(Record excerpts Opens)

Definition set_spu (v : list SPUCall) (s : State) : State :=
  {| command_state := command_state s; command := command s; command_stage := command_stage s;
     command_remaining_ticks := command_remaining_ticks s;
     read_or_seek_remaining_ticks := read_or_seek_remaining_ticks s; status := status s;
     secondary_status := secondary_status s; mode := mode s;
     interrupt_enable_register := interrupt_enable_register s;
     interrupt_flag_register := interrupt_flag_register s;
     pending_async_interrupt := pending_async_interrupt s; setloc_position := setloc_position s;
     seek_position := seek_position s; setloc_pending := setloc_pending s;
     read_after_seek := read_after_seek s; play_after_seek := play_after_seek s;
     muted := muted s; adpcm_muted := adpcm_muted s; filter_file_number := filter_file_number s;
     filter_channel_number := filter_channel_number s;
     last_sector_header := last_sector_header s;
     last_sector_subheader := last_sector_subheader s;
     cd_audio_volume_matrix := cd_audio_volume_matrix s;
     next_cd_audio_volume_matrix := next_cd_audio_volume_matrix s;
     xa_last_samples := xa_last_samples s; xa_resample_ring_buffer := xa_resample_ring_buffer s;
     xa_resample_p := xa_resample_p s; xa_resample_sixstep := xa_resample_sixstep s;
     param_fifo := param_fifo s; response_fifo := response_fifo s;
     async_response_fifo := async_response_fifo s; data_fifo := data_fifo s;
     sector_buffer := sector_buffer s; media := media s; dma_request := dma_request s;
     irq_requests := irq_requests s; spu := v; downcount := downcount s;
     pending_ticks := pending_ticks s |}.
(** * peoples-speech-prep: resharding of tar archives, metadata subsets, manifest

    A shallow embedding of [tarsplit.py], [prepare.py] and [prepare_repo.py].

    - [Tar] models the part of Python's [tarfile] the scripts call: a writer
      with its running [offset], [addfile], [extractfile] and the size of the
      file left on disk by [close].
    - [TarSplit] is [resplit_tars], the generator that repacks a stream of
      members into size-bounded archives.
    - [Subset] is the metadata filter ([build_subsets] and [make_subset]),
      with the contract of the filter stated next to it.
    - [Manifest] is [build_manifest], over a file system given by its
      directory listings and digests.
    - [Index] is [build_index], [Cli] is [parse_size], and [Files] holds the
      two loops that read a file in chunks ([hash_path] and the copy in
      [do_tar_splits]).
    - [Cases] holds the concrete inputs the examples run on.

    The facts follow the definitions, in the same order. *)

From Stdlib Require Import ZArith Lia Ascii String DecimalString DecimalNat.
From stdpp Require Import base gmap sets list strings sorting.

Local Open Scope Z_scope.
#[local] Set Warnings "-clear-no-such-hyp".

(** ** The tarfile library, as far as the scripts use it *)

Module Tar.

Definition BLOCKSIZE : Z := 512.
Definition RECORDSIZE : Z := BLOCKSIZE * 20.

(** A member header.  [ti_isreg] tells a regular file from the other
    member types (directories, devices, fifos), which carry no payload.
    [ti_ext_blocks] counts the blocks that [TarInfo.tobuf] puts in front of
    the 512-byte header in the default pax format: none for a member whose
    fields fit the plain header, the extended header and its records for a
    name of more than 100 bytes, a field that is not ASCII, or pax headers
    read from the source archive. *)
Record TarInfo : Type := {
  ti_name : string;
  ti_size : Z;
  ti_isreg : bool;
  ti_ext_blocks : nat
}.

(** The reader handed out by [TarFile.extractfile]. *)
Inductive BinaryIO : Type := ExFileObject (info : TarInfo).

(** [tf.extractfile(info)]: a reader for a regular file, [None] for every
    other member. *)
Definition extractfile (info : TarInfo) : option BinaryIO :=
  if ti_isreg info then Some (ExFileObject info) else None.

(** What the entry stream yields and what [addfile] receives. *)
Definition member : Type := TarInfo * option BinaryIO.

(** An archive opened with mode ['w']. *)
Record TarFile : Type := {
  tf_path : string;
  tf_members : list member;
  tf_offset : Z
}.

Definition open_w (path : string) : TarFile :=
  {| tf_path := path; tf_members := []; tf_offset := 0 |}.

(** [divmod(tarinfo.size, BLOCKSIZE)], with one more block when there is a
    remainder. *)
Definition payload_blocks (size : Z) : Z :=
  let blocks := size / BLOCKSIZE in
  let remainder := size mod BLOCKSIZE in
  if remainder >? 0 then blocks + 1 else blocks.

(** [len(buf)] for [buf = tarinfo.tobuf(...)]: the extended header blocks,
    if any, and the header block itself. *)
Definition header_size (info : TarInfo) : Z :=
  (Z.of_nat (ti_ext_blocks info) + 1) * BLOCKSIZE.

(** What [addfile] adds to [self.offset] for one member: the header, then,
    only when a reader is given, the payload padded to whole blocks. *)
Definition stored_size (m : member) : Z :=
  match snd m with
  | Some _ => header_size (fst m) + payload_blocks (ti_size (fst m)) * BLOCKSIZE
  | None => header_size (fst m)
  end.

(** [TarFile.addfile] *)
Definition addfile (tf : TarFile) (m : member) : TarFile :=
  {| tf_path := tf_path tf; tf_members := tf_members tf ++ [m];
     tf_offset := tf_offset tf + stored_size m |}.

(** The offset of an archive that holds exactly these members. *)
Definition data_size (ms : list member) : Z :=
  foldr (fun m acc => stored_size m + acc) 0 ms.

(** [TarFile.close]: two zero blocks, then zero fill up to a whole record.
    The result is the size of the file on disk. *)
Definition closed_size (offset : Z) : Z :=
  let offset := offset + BLOCKSIZE * 2 in
  let remainder := offset mod RECORDSIZE in
  if remainder >? 0 then offset + (RECORDSIZE - remainder) else offset.

End Tar.

(** ** [resplit_tars] *)

Module TarSplit.
Import Tar.

(** [tqdm_tar_iter]: the members of one source archive with their readers. *)
Definition tqdm_tar_iter (archive : list TarInfo) : list member :=
  map (fun info => (info, extractfile info)) archive.

(** [iter_tars]: the source archives one after the other. *)
Definition iter_tars (paths : list (list TarInfo)) : list member :=
  flat_map tqdm_tar_iter paths.

(** [f"{n:06d}"]: decimal digits, zero filled on the left to six places. *)
Fixpoint zeros (k : nat) : string :=
  match k with
  | O => ""
  | S k => String "0"%char (zeros k)
  end.

Definition zfill (width : nat) (s : string) : string :=
  zeros (width - String.length s) +:+ s.

Definition fmt06 (n : nat) : string :=
  zfill 6 (NilEmpty.string_of_uint (Nat.to_uint n)).

(** [str(dst / f"{name}_{n:06d}.tar")] *)
Definition out_path (dst name : string) (n : nat) : string :=
  dst +:+ "/" +:+ name +:+ "_" +:+ fmt06 n +:+ ".tar".


(** An archive after the [with] block has closed it.  [sh_offset] is
    [tf.offset] when the block is left, [sh_break] the member on which the
    inner loop executed [break] ([None] when the stream ran dry). *)
Record shard : Type := {
  sh_path : string;
  sh_members : list member;
  sh_offset : Z;
  sh_break : option member
}.

Definition sh_size (s : shard) : Z := closed_size (sh_offset s).

Definition close (tf : TarFile) (brk : option member) : shard :=
  {| sh_path := tf_path tf; sh_members := tf_members tf;
     sh_offset := tf_offset tf; sh_break := brk |}.

(** What a consumer that exhausts the generator can observe, in program
    order: an archive being closed on disk, and a path being yielded. *)
Inductive event : Type :=
| Closed (s : shard)
| Yielded (path : string).

(** Lines 52-55: open archive [n] and write the carried member, which
    happens only when both loop variables are not [None]. *)
Definition open_shard (dst name : string) (n : nat) (pending : option member) : TarFile :=
  let tf := open_w (out_path dst name n) in
  match pending with
  | Some (info, Some fileobj) => addfile tf (info, Some fileobj)
  | _ => tf
  end.

(** Line 58: [size = 512 + info.size]. *)
Definition framed (m : member) : Z := 512 + ti_size (fst m).

(** The two nested loops, from inside archive [n], driven by what is left
    of the entry stream.
    - the stream is empty: the [else] branch of the inner loop leaves the
      outer loop, the [with] block closes the archive, and the statement
      after the loop yields [out_path] (lines 62-63, 65);
    - [m] does not fit: [break] leaves the inner loop only; the [yield] of
      line 64 is still inside the [with] block, so the path is yielded
      while the archive is open, and the archive is closed when the
      generator is resumed and the block is left; then archive [n + 1] is
      opened and [m] is carried into it (lines 59-60, 64, 51-55);
    - otherwise [m] is added (line 61). *)
Fixpoint pull (dst name : string) (target_size : Z) (src_iter : list member)
    (n : nat) (tf : TarFile) : list event :=
  match src_iter with
  | [] => [Closed (close tf None); Yielded (out_path dst name n)]
  | m :: rest =>
      if tf_offset tf + framed m >? target_size
      then Yielded (out_path dst name n) :: Closed (close tf (Some m))
             :: pull dst name target_size rest (S n) (open_shard dst name (S n) (Some m))
      else pull dst name target_size rest n (addfile tf m)
  end.

(** [resplit_tars name src dst split_max], where [src] is the list of
    source archives in the order the script sorts them. *)
Definition resplit_tars (name : string) (src : list (list TarInfo)) (dst : string)
    (split_max : Z) : list event :=
  let target_size := split_max - BLOCKSIZE in
  pull dst name target_size (iter_tars src) 0 (open_shard dst name 0 None).

Definition closed_of (e : event) : option shard :=
  match e with Closed s => Some s | Yielded _ => None end.

Definition yielded_of (e : event) : option string :=
  match e with Closed _ => None | Yielded p => Some p end.

(** The archives left on disk, and the paths the generator yielded. *)
Definition shards (name : string) (src : list (list TarInfo)) (dst : string)
    (split_max : Z) : list shard :=
  omap closed_of (resplit_tars name src dst split_max).

Definition yielded (name : string) (src : list (list TarInfo)) (dst : string)
    (split_max : Z) : list string :=
  omap yielded_of (resplit_tars name src dst split_max).

(** The least admissible size according to the specification: one header
    block, a reserve for the two trailer blocks, and the largest framed
    size in the stream. *)
Definition largest_framed (src : list (list TarInfo)) : Z :=
  foldr Z.max 0 (framed <$> iter_tars src).

Definition min_viable (src : list (list TarInfo)) : Z :=
  BLOCKSIZE + 2 * BLOCKSIZE + largest_framed src.

(** What [open_shard] writes for a pending member: the member itself when
    it has a reader, nothing otherwise. *)
Definition carried (m : member) : list member :=
  match snd m with
  | Some _ => [m]
  | None => []
  end.

(** [fits target off ms]: each member of [ms] in turn passes the test of
    line 59 against an archive whose offset was [off] before the first. *)
Fixpoint fits (target off : Z) (ms : list member) : Prop :=
  match ms with
  | [] => True
  | m :: ms => off + framed m <= target /\ fits target (off + stored_size m) ms
  end.

(** [greedy target base ss es]: the archives [ss] are a greedy cut of the
    stream [es].  The first archive started from the members [base]; it
    holds them followed by a run [pulled] of stream entries, each of which
    passed the test of line 59; its offset is the stored size of what it
    holds.  Either the stream ends with that run and the archive is the
    last, or the next entry [m] of the stream fails the test against the
    archive's final offset, and the rest of the stream is cut the same way
    into the following archives, the next of which starts from what is
    carried of [m]. *)
Fixpoint greedy (target : Z) (base : list member) (ss : list shard)
    (es : list member) {struct ss} : Prop :=
  match ss with
  | [] => False
  | s :: ss =>
      exists pulled,
        sh_members s = base ++ pulled
        /\ sh_offset s = data_size (sh_members s)
        /\ fits target (data_size base) pulled
        /\ match sh_break s with
           | None => ss = [] /\ es = pulled
           | Some m =>
               sh_offset s + framed m > target
               /\ exists rest, es = pulled ++ m :: rest
                               /\ greedy target (carried m) ss rest
           end
  end.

(Record excerpts Closes)

» Aim of the exercise
Repeat, word for word, the lines from the start of the records to the line that contains "command_remaining_ticks := command_remaining_ticks", both of them included, and no others.

» Result of this task
Definition set_spu (v : list SPUCall) (s : State) : State :=
  {| command_state := command_state s; command := command s; command_stage := command_stage s;
     command_remaining_ticks := command_remaining_ticks s;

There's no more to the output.